A: Paint his toenails red.
It’s simple, elephant logic. It’s all true, mostly. To make an elephant joke work you have to take what you know about an elephant and discount those facts. An elephant is no longer large. An elephant in the room, hidden with a sleight of hand. This is not an elephant that would cause shock and awe during electrocution. This is not a behemoth to balance on top of a circus ball. This is a joke. It’s hidden in the paint.

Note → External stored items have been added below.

(** Reads compose: walk the binds of a method body, closing the calls of
    other read-only methods from the hint database. *)
Ltac read_only :=
  repeat lazymatch goal with
    | |- read_only (ret _) => apply read_only_ret
    | |- read_only (attr _) => apply read_only_attr
    | |- read_only (bind _ _) => apply read_only_bind; [| intro; cbv zeta ]
    | |- read_only (if _ then _ else _) => apply read_only_if
    | |- read_only _ => solve [ auto with read_only ]
    end.

(** ** GolfCourseSchema *)

Section GolfCourseFacts.
Import GolfCourse.

Lemma build_address_read_only : read_only build_address.
Proof. unfold build_address. read_only. Qed.

Lemma build_geo_read_only : read_only build_geo.
Proof. unfold build_geo. read_only. Qed.

Lemma build_amenities_read_only : read_only build_amenities.
Proof. unfold build_amenities. read_only. Qed.

Lemma build_course_properties_read_only : read_only build_course_properties.
Proof. unfold build_course_properties. read_only. Qed.

#[local] Hint Resolve build_address_read_only build_geo_read_only
  build_amenities_read_only build_course_properties_read_only : read_only.

Lemma golf_course_to_json_read_only : read_only to_json.
Proof. unfold to_json. read_only. Qed.

End GolfCourseFacts.

Section GolfCourseOutput.
Import GolfCourse.
Lemma save_image_diff_return_removes_temps_witness :
  let after := (_save_image_diff (gmap_grid bgr_of_rgb Sample.picture_a)
                  (gmap_grid bgr_of_rgb Sample.picture_b) "my-diff.png"
                  Sample.stale_world).1 in
  files after !! _temp_image_one = None ∧ files after !! _temp_image_two = None.
Proof.
  intros after.
  apply (save_image_diff_return_removes_temps
           (gmap_grid bgr_of_rgb Sample.picture_a)
           (gmap_grid bgr_of_rgb Sample.picture_b)
           "my-diff.png" Sample.stale_world).
  vm_compute. reflexivity.
Defined.

(** X6.  [compare_images] changes no permission, and no path other than the
    two temporary names and the destination: in particular an input file
    keeps its content unless its path is one of these three. *)
Theorem compare_images_leaves_other_paths `{Vision} image_one image_two
    ssim_threshold save_diff_to w :
  writable (compare_images image_one image_two ssim_threshold save_diff_to w).1
  = writable w ∧
  ∀ q, q ≠ _temp_image_one → q ≠ _temp_image_two → save_diff_to ≠ Some q →
       files (compare_images image_one image_two ssim_threshold save_diff_to w).1
         !! q = files w !! q.
Proof. apply compare_images_same_outside. Qed.

(** One call of [cv2.rectangle] repaints the covered pixels and no other. *)
Lemma pixel_at_rectangle `{Vision} img pt1 pt2 color thickness x y :
  pixel_at (rectangle img pt1 pt2 color thickness) x y
  = (λ px, if outline_covers pt1 pt2 thickness (Z.of_nat x) (Z.of_nat y)
           then color else px) <$> pixel_at img x y.
Proof.
  unfold pixel_at, rectangle. rewrite list_lookup_imap.
  destruct (img !! y) as [row|]; simpl; [|done]. by rewrite list_lookup_imap.
Qed.
Lemma students_seq_steps rs st :
  students_seq (tables st) <= students_seq (tables (handle_all rs st)).
Proof.
  revert st. induction rs as [|r rs IH]; intros st;
    cbn [handle_all fold_left]; [lia|].
  pose proof (students_seq_step r st).
  specialize (IH (handle r st)). unfold handle_all in IH. lia.
Qed.

(** X20.  The id of a student is never handed out again: an id that a
    creation replied with is below the id of every later creation,
    whatever requests come in between, the deletion of that student
    included. *)
Theorem student_ids_not_reused today now body st db1 i requests
    today' now' body' db3 j :
  post_students today now body (tables st) = (db1, Json i) ->
  post_students today' now' body'
                (tables (handle_all requests (on_tables st db1)))
  = (db3, Json j) ->
  i < j.
Proof.
  intros Hfirst Hlater.
  destruct (StudentRoutes.post_students_inv _ _ _ _ _ _ Hfirst)
    as (A1 & A2 & A3 & A4).
  rewrite (StudentRoutes.post_students_accepted _ _ _ _ A1 A2 A3 A4)
    in Hfirst.
  cbv zeta in Hfirst. injection Hfirst as <- <-.
  destruct (StudentRoutes.post_students_inv _ _ _ _ _ _ Hlater)
    as (B1 & B2 & B3 & B4).
  rewrite (StudentRoutes.post_students_accepted _ _ _ _ B1 B2 B3 B4)
    in Hlater.
  cbv zeta in Hlater. injection Hlater as _ <-.
  match goal with
  | |- _ < next_student_id (tables (handle_all requests ?s)) =>
      pose proof (students_seq_steps requests s) as Hmono;
      pose proof (StudentRoutes.next_student_id_fresh
                    (tables (handle_all requests s))) as [Hnext _]
  end.
  cbn [on_tables tables students_seq] in Hmono. lia.
Qed.
Lemma getBinarylaneServers_run `{Platform} w :
  getBinarylaneServers w
  = ((inventory binarylane_record "servers" BinaryLane (binarylane_api w)).1, w,
     (inventory binarylane_record "servers" BinaryLane (binarylane_api w)).2).
Proof.
  apply (fetch_run binarylane_server binarylane_record "servers" BinaryLane w),
    @binarylane_server_run.
Qed.

Lemma inventory_read record key p r :
  (∀ x, (inventory record key p r).1 ≠ Throw x)
  ∧ executed (inventory record key p r).2 = []
  ∧ offers (inventory record key p r).2 = []
  ∧ session_events (inventory record key p r).2 = []
  ∧ (∀ n, Say n ∉ (inventory record key p r).2).
Proof.
  unfold inventory.
  destruct r as [|data|]; [| destruct (listed record key data) |];
    cbn [fst snd]; split_and!; try done; intros n Hin;
    repeat (apply elem_of_cons in Hin as [Hin|Hin]; [done|]);
    by apply elem_of_nil in Hin.
Qed.

(** X14: neither fetch ever throws or changes the machine; a request that
    fails gives the empty list and the provider's error line, and an
    answer without the list, or with a falsy one, gives the empty list and
    no error line. *)
Theorem fetches_fail_soft `{Platform} w :
  (∀ x, outcome_of (getVultrServers w) ≠ Throw x)
  ∧ (∀ x, outcome_of (getBinarylaneServers w) ≠ Throw x)
  ∧ machine_of (getVultrServers w) = w
  ∧ machine_of (getBinarylaneServers w) = w
  ∧ (vultr_api w = Refused →
     getVultrServers w
     = (Ret [], w, [Request Vultr; SayError (ErrorFetching Vultr)]))
  ∧ (binarylane_api w = Refused →
     getBinarylaneServers w
     = (Ret [], w, [Request BinaryLane; SayError (ErrorFetching BinaryLane)]))
  ∧ (∀ fields, vultr_api w = Answered (VObj fields) →
       truthy_opt (fields !! "instances") = false →
       getVultrServers w = (Ret [], w, [Request Vultr]))
  ∧ (∀ fields, binarylane_api w = Answered (VObj fields) →
       truthy_opt (fields !! "servers") = false →
       getBinarylaneServers w = (Ret [], w, [Request BinaryLane])).
Proof.
  rewrite getVultrServers_run, getBinarylaneServers_run. look.
  pose proof (inventory_read vultr_record "instances" Vultr (vultr_api w))
    as (Hv & _).
  pose proof (inventory_read binarylane_record "servers" BinaryLane
                (binarylane_api w)) as (Hb & _).
  split_and!; try done.
  - by intros ->.
  - by intros ->.
  - intros fields -> Hfalsy. unfold inventory, listed, or_else; cbn [member].
    destruct (fields !! "instances") as [v|]; [|done].
    simpl in Hfalsy. by rewrite Hfalsy.
  - intros fields -> Hfalsy. unfold inventory, listed, or_else; cbn [member].
    destruct (fields !! "servers") as [v|]; [|done].
    simpl in Hfalsy. by rewrite Hfalsy.
Qed.
(** * clevergo: the request dispatcher of router.go

    A shallow embedding of [Router] (router.go): registration ([Handle],
    [HandleFunc]), manual lookup ([Lookup]), the Allow-header computation
    ([allowed]), the parameter-buffer pool ([getParams], [putParams]) and
    the dispatch policy ([ServeHTTP]).

    Go strings are byte strings and are modelled by [string]; the [trees]
    and [routes] maps are finite maps; everything reachable through a
    pointer that the dispatcher shares between requests (the pooled
    [*Params] buffers) lives in an explicit store. *)

From Stdlib Require Import ZArith Lia Permutation Sorted Ascii.
From stdpp Require Import base option list sorting gmap strings.

Local Open Scope string_scope.
Local Open Scope list_scope.
Local Open Scope Z_scope.

(** ** Go strings *)

Module GoString.

(** [a < b] on Go strings: bytewise lexicographic order. *)
Definition lt (a b : string) : bool := String.ltb a b.
Definition le (a b : string) : bool := String.leb a b.

(** [len(s)] *)
Definition len (s : string) : nat := String.length s.

(** [s[len(s)-1]], when [s] is not empty. *)
Fixpoint last (s : string) : option ascii :=
  match s with
  | EmptyString => None
  | String c EmptyString => Some c
  | String _ rest => last rest
  end.

(** [s[0]], when [s] is not empty. *)
Definition first (s : string) : option ascii :=
  match s with
  | EmptyString => None
  | String c _ => Some c
  end.

(** [s[:len(s)-1]] *)
Fixpoint init (s : string) : string :=
  match s with
  | EmptyString => EmptyString
  | String _ EmptyString => EmptyString
  | String c rest => String c (init rest)
  end.

(** [strings.Join(l, sep)] *)
Fixpoint Join (l : list string) (sep : string) : string :=
  match l with
  | [] => ""
  | [x] => x
  | x :: rest => x +:+ sep +:+ Join rest sep
  end.

End GoString.

(** ** net/http constants used by the dispatcher *)

Module http.
Definition MethodGet : string := "GET".
Definition MethodOptions : string := "OPTIONS".
Definition MethodConnect : string := "CONNECT".
Definition StatusMovedPermanently : Z := 301.
Definition StatusPermanentRedirect : Z := 308.
Definition StatusMethodNotAllowed : Z := 405.
Definition StatusNotFound : Z := 404.

(** [http.StatusText], on the codes the dispatcher passes to it. *)
Definition StatusText (code : Z) : string :=
  if (code =? 405)%Z then "Method Not Allowed"
  else if (code =? 404)%Z then "Not Found"
  else "".
End http.

(** ** The in-place sort of [allowed]

    <<
    for i, l := 1, len(allowed); i < l; i++ {
        for j := i; j > 0 && allowed[j] < allowed[j-1]; j-- {
            allowed[j], allowed[j-1] = allowed[j-1], allowed[j]
        }
    }
    >>
    The slice is a list updated by index.  An index out of range would be a
    run-time panic in Go; the loops never produce one ([j < len(allowed)]
    throughout), and the model leaves the list unchanged there. *)

Fixpoint sort_inner (j : nat) (a : list string) : list string :=
  match j with
  | O => a
  | S j' =>
      match a !! j, a !! j' with
      | Some x, Some y =>
          if GoString.lt x y
          then sort_inner j' (<[j' := x]> (<[j := y]> a))
          else a
      | _, _ => a
      end
  end.

(** [sort_outer n i a]: the [n] remaining iterations of the outer loop,
    the next one at index [i]. *)
Fixpoint sort_outer (n i : nat) (a : list string) : list string :=
  match n with
  | O => a
  | S n' => sort_outer n' (S i) (sort_inner i a)
  end.

Definition sort_allowed (a : list string) : list string :=
  sort_outer (length a - 1) 1 a.

(** Ascending order of method names, [a <= b] on Go strings. *)
Definition str_le (a b : string) : Prop := GoString.le a b = true.

(** ** The store shared between requests *)

(** [Param] (router.go). *)
Record Param := { Key : string; Value : string }.

Definition loc := nat.

(** A non-nil value of the slice type [Params]: a header over a backing
    array.  The nil slice is [None] in [option Params]. *)
Record Params := { data : loc; len : nat; cap : nat }.

(** The store: backing arrays, the cells that [*Params] pointers point to,
    and the items currently held by [Router.paramsPool]. *)
Record Mem := {
  arrays : gmap loc (list Param);
  cells : gmap loc Params;
  pool : list loc;
  next : loc
}.

(** What a holder of the slice value [s] reads from it in store [m]. *)
Definition view (m : Mem) (s : Params) : list Param :=
  take (len s) (default [] (arrays m !! data s)).

(** [ps.Get(name)], reading through the store. *)
Fixpoint Params_Get_list (ps : list Param) (name : string) : string :=
  match ps with
  | [] => ""
  | p :: rest => if String.eqb (Key p) name then Value p else Params_Get_list rest name
  end.

Definition Params_Get (m : Mem) (ps : option Params) (name : string) : string :=
  match ps with
  | None => ""
  | Some s => Params_Get_list (view m s) name
  end.

(** Computations over the store that may panic. *)
Inductive res (A : Type) : Type :=
| Ok (a : A)
| Panic (msg : string).
Arguments Ok {A} a.
Arguments Panic {A} msg.

Definition M (A : Type) : Type := Mem -> res A * Mem.

Definition ret {A} (a : A) : M A := fun m => (Ok a, m).
Definition panic {A} (msg : string) : M A := fun m => (Panic msg, m).
Definition bind {A B} (c : M A) (k : A -> M B) : M B :=
  fun m => match c m with
           | (Ok a, m') => k a m'
           | (Panic msg, m') => (Panic msg, m')
           end.

Notation "'let!' x ':=' c 'in' k" := (bind c (fun x => k))
  (at level 10, x pattern, c at level 100, k at level 200).

(** Pointer operations on [*Params] cells and on backing arrays.  A
    dangling pointer cannot arise from the code below; reading one is
    modelled as Go's nil-dereference panic so that every operation is
    total. *)
Definition nil_deref : string := "invalid memory address or nil pointer dereference".

Definition load (ps : loc) : M Params :=
  fun m => match cells m !! ps with
           | Some s => (Ok s, m)
           | None => (Panic nil_deref, m)
           end.

Definition store (ps : loc) (s : Params) : M unit :=
  fun m => (Ok tt, {| arrays := arrays m; cells := <[ps := s]> (cells m);
                      pool := pool m; next := next m |}).

Definition load_array (a : loc) : M (list Param) :=
  fun m => match arrays m !! a with
           | Some l => (Ok l, m)
           | None => (Panic nil_deref, m)
           end.

Definition store_array (a : loc) (l : list Param) : M unit :=
  fun m => (Ok tt, {| arrays := <[a := l]> (arrays m); cells := cells m;
                      pool := pool m; next := next m |}).

(** A fresh location. *)
Definition alloc : M loc :=
  fun m => (Ok (next m), {| arrays := arrays m; cells := cells m;
                            pool := pool m; next := S (next m) |}).

(** [make(Params, 0, n)] followed by taking the address of the result:
    a zeroed backing array of capacity [n] and a cell holding the empty
    slice over it. *)
Definition zero_Param : Param := {| Key := ""; Value := "" |}.

Definition new_Params (n : nat) : M loc :=
  let! a := alloc in
  let! _ := store_array a (replicate n zero_Param) in
  let! ps := alloc in
  let! _ := store ps {| data := a; len := 0; cap := n |} in
  ret ps.

(** Go's panic on a slice expression that reaches past the capacity. *)
Definition slice_bounds : string := "runtime error: slice bounds out of range".

(** Modelled from the spec: the writes of [node.getValue] into the
    buffer are in tree.go, which is absent.  The design document has
    the buffer come from "a pool sized to the maximum wildcard count
    across all registered patterns": a pair is written in place, into
    the slice that [ps] points to, extended by one element within its
    capacity.  The buffer never grows; extending it past its capacity
    is Go's slice-bounds panic. *)
Definition append_Param (ps : loc) (p : Param) : M unit :=
  let! s := load ps in
  let! a := load_array (data s) in
  if (len s <? cap s)%nat
  then
    let! _ := store_array (data s) (<[len s := p]> a) in
    store ps {| data := data s; len := S (len s); cap := cap s |}
  else panic slice_bounds.

Fixpoint append_Params (ps : loc) (kvs : list Param) : M unit :=
  match kvs with
  | [] => ret tt
  | p :: rest => let! _ := append_Param ps p in append_Params ps rest
  end.

(** [*url.URL], as far as the dispatcher touches it: it assigns [Path] and
    passes the whole URL on to [http.Redirect]. *)
Record URL := { Path : string; RawQuery : string }.

(** ** The dispatcher *)

(** What router.go takes from the rest of the package and from net/http:
    handler values, the [Route] type with the two fields it reads
    (route.go), and the trie operations of tree.go and path.go. *)
Class Package := {
  Handler : Type;
  HandlerFunc : Type;
  RouteOption : Type;
  Route : Type;
  node : Type;
  (** The conversion [http.HandlerFunc(handle)]. *)
  HandlerFunc_conv : HandlerFunc -> Handler;
  (** [route.name] and [route.handler]; a handler may be a nil interface. *)
  Route_name : Route -> string;
  Route_handler : Route -> option Handler;
  (** [newRoute(path, handler, opts...)] *)
  newRoute : string -> option Handler -> list RouteOption -> Route;
  (** [new(node)] *)
  new_node : node;
  (** [root.addRoute(path, route)]: the trie afterwards and, when the
      insertion panics, the panic's message. *)
  addRoute : node -> string -> Route -> node * option string;
  (** [countParams(path)], a uint16. *)
  countParams : string -> Z;
  (** The walk of [node.getValue] over the (read-only) trie: the route
      found, the parameters bound on the way in pattern order, and the
      trailing-slash hint. *)
  lookup : node -> string -> option Route * list Param * bool;
  (** [root.findCaseInsensitivePath(path, fixTrailingSlash)] *)
  findCaseInsensitivePath : node -> string -> bool -> string * bool;
  (** [CleanPath(path)] *)
  CleanPath : string -> string
}.
(** The hypotheses of [relabelling_shape_condition] at goal_dim 2 and
    states of five elements: the push raises and only the original is in
    the store. *)
Lemma relabelling_shape_condition_witness :
  ∃ w', terminal_push world_2_5 = (inl RuntimeError, w') ∧
        length (store (self w')) = 1%nat.
Proof.
  exists (snd (terminal_push world_2_5)).
  assert (terminal_push world_2_5
          = (inl RuntimeError, snd (terminal_push world_2_5)))
    as Hp by (vm_compute; reflexivity).
  split; [exact Hp|].
  assert (∀ e l,
            e ∈ trajectory (self world_2_5) ++
                [mkEntry 1%positive 0%nat 2%positive tt tt tt true None] →
            l = en_state e ∨ l = en_next_state e →
            length (heap world_2_5 !!! l) = 5%nat) as Hn.
  { intros e l He Hl. apply list_elem_of_singleton in He. subst e.
    destruct Hl as [->| ->]; reflexivity. }
  assert (0 < goal_dim (self world_2_5)) as Hg by (cbn; lia).
  destruct (relabelling_shape_condition _ _ _ _ _ _ _ _ _ 5%nat _ _
              Hg Hn Hp) as (_ & _ & H & _).
  destruct H as (_ & _ & -> & _); [cbn; lia..|]. reflexivity.
Defined.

All this because of a book. The Electric Radish and Other Riddles. What’s red, has a tail, and hums? An electric radish, of course. Of course. Radish opens to elephant and I’m caught in logic I didn’t realize I wanted. I’m suddenly a comedian, rattling off chains of elephants. I am a ringleader, whip-smart. Listen, listen. I have another, tucked in my sleeve. Come closer and I will whisper it in your ear and lean back, beaming. The absurdity.
The timing? Impeccable. My boxes are unpacked, the rain is coming. My best friend promises to visit and flies off. The men I kiss do not understand the word fortuitous or else argue the virtues of meter and slant rhyme. I am spinning slow circles like a child aiming toward delirium. Elephant elephant elephant.
If you discount the most obvious thing about yourself, what’s left behind? I’m not sure you can do this for yourself. (Then again, I’ve been told I don’t step back and look at myself honestly. Grow up.) Take away the you-ness of you. Even the scent under the covers of a bed that smells of you sleeping, that’s too you. The sweatshirt you wear too often, that sometimes you catch the reflection of in a mirror and only then remember how tattered it actually is—take it off. Leave the ordinary and then cover it in red paint. Hide in the strawberry patch.
Maybe I crave erasure, an undoing of me-ness. What’s grey, has four legs and a trunk? I’ll give you a hint, it isn’t an elephant.